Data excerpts
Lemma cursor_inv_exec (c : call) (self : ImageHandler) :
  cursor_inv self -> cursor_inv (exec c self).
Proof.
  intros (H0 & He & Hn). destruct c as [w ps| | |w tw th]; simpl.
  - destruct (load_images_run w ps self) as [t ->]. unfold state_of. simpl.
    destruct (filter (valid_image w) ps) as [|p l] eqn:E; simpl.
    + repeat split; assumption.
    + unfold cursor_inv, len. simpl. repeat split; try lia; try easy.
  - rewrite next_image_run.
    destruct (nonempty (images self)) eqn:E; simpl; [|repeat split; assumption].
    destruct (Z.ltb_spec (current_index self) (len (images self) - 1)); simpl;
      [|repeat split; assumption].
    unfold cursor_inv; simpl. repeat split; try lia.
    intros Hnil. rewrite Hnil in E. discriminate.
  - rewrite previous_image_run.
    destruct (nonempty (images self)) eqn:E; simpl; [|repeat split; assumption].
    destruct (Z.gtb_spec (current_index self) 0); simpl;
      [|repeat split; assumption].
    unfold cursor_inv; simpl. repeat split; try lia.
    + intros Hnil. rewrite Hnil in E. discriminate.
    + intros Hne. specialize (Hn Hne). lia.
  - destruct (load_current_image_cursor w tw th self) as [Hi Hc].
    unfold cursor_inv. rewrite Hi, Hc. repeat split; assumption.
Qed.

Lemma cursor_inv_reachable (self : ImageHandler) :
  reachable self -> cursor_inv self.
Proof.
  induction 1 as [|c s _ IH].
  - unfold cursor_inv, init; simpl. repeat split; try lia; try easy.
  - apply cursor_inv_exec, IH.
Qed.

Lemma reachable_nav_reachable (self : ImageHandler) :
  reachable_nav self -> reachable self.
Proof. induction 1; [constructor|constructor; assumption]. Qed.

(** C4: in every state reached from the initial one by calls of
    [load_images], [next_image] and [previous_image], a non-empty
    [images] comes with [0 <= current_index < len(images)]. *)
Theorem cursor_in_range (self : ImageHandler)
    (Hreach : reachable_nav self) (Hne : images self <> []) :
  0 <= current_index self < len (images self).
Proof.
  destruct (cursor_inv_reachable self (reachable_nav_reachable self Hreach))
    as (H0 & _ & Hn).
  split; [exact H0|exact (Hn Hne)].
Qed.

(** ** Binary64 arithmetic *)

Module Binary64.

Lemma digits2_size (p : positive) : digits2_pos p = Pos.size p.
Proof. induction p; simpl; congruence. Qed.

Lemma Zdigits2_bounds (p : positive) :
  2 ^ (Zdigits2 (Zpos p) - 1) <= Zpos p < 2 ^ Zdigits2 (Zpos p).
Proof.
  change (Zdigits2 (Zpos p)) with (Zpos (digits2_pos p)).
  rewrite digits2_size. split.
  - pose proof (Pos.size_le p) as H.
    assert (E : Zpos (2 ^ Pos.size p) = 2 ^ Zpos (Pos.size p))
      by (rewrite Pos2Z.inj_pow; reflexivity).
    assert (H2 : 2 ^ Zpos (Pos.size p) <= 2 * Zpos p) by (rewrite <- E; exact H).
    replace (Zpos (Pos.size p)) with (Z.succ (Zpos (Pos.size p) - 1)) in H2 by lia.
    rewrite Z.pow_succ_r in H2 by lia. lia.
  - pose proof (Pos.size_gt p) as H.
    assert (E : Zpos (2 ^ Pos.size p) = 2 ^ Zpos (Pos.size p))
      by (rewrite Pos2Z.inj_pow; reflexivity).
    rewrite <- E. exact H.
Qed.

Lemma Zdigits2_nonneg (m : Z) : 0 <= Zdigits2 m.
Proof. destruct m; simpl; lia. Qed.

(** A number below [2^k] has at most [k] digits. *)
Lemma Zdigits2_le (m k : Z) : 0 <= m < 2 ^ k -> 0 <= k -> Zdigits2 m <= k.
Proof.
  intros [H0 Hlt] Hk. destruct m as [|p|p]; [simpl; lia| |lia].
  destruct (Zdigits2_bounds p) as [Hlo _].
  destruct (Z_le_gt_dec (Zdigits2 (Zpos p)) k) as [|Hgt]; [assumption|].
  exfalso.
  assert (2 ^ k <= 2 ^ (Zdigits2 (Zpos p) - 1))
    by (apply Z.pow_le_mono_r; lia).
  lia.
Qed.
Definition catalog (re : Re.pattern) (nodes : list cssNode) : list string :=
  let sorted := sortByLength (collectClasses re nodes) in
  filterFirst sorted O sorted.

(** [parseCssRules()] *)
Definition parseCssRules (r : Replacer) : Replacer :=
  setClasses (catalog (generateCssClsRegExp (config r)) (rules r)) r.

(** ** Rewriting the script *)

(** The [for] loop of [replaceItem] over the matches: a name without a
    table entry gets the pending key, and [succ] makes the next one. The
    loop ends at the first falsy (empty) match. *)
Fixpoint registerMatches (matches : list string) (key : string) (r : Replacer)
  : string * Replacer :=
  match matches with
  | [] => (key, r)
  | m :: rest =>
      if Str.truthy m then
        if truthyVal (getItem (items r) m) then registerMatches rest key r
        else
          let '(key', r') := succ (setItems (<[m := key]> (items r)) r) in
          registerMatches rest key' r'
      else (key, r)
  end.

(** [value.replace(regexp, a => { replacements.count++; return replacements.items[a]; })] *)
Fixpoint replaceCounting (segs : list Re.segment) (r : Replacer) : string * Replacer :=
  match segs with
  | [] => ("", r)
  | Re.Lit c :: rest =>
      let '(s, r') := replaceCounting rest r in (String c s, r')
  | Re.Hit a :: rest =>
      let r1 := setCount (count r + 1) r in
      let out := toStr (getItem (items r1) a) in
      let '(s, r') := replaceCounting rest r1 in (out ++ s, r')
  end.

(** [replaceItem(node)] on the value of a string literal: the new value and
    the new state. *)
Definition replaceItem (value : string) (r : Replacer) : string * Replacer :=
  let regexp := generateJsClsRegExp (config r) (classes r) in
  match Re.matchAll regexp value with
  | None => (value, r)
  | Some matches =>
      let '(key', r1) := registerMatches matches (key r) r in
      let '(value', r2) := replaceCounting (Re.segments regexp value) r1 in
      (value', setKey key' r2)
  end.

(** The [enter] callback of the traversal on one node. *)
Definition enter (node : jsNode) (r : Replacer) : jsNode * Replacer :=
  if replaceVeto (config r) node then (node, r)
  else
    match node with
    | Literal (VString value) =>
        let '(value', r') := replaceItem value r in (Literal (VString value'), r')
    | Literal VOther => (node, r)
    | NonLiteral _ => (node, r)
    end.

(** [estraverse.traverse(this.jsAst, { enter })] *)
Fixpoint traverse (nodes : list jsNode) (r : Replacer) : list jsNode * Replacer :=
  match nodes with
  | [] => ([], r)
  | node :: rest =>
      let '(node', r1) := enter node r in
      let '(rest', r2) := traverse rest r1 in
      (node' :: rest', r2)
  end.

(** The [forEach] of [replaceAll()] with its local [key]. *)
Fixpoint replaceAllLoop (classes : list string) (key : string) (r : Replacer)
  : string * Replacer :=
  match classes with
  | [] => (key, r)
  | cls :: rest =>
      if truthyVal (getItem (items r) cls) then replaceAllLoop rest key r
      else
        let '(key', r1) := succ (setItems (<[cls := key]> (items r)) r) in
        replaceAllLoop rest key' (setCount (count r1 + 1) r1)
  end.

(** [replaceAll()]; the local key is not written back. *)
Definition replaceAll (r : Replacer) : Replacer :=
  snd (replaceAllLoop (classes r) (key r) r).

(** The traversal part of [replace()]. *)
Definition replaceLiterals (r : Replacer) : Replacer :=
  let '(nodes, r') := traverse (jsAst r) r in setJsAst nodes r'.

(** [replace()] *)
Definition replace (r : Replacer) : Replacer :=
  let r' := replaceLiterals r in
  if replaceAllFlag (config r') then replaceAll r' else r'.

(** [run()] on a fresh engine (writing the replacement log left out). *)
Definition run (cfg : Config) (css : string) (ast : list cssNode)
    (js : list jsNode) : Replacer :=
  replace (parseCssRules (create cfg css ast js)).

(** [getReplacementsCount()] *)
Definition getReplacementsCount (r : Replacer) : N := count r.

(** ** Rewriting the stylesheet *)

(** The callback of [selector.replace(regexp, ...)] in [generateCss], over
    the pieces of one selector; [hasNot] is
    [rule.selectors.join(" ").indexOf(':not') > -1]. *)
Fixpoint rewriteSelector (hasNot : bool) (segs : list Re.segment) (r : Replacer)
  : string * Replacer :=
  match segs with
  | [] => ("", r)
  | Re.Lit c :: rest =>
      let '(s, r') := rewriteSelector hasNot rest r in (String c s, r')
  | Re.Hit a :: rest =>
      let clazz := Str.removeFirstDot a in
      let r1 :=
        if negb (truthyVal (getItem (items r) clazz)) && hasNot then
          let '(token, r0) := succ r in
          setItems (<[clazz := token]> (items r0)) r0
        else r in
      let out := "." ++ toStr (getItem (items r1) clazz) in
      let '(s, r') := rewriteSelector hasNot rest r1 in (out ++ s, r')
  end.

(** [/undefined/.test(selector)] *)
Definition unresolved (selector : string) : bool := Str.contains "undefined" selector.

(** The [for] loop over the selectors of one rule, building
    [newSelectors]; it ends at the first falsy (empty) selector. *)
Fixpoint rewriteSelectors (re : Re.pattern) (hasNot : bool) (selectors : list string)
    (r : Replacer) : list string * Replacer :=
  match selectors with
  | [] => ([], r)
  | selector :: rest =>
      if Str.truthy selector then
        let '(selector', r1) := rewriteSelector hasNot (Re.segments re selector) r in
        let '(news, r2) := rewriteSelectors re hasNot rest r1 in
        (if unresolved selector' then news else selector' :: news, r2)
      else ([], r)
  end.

## WHAT THE TASK ASKS
If a line of the entries above holds the word "getReplacementsCount", count it; report only how many such lines there are.

## RESPONSE FOR THIS EXERCISE
2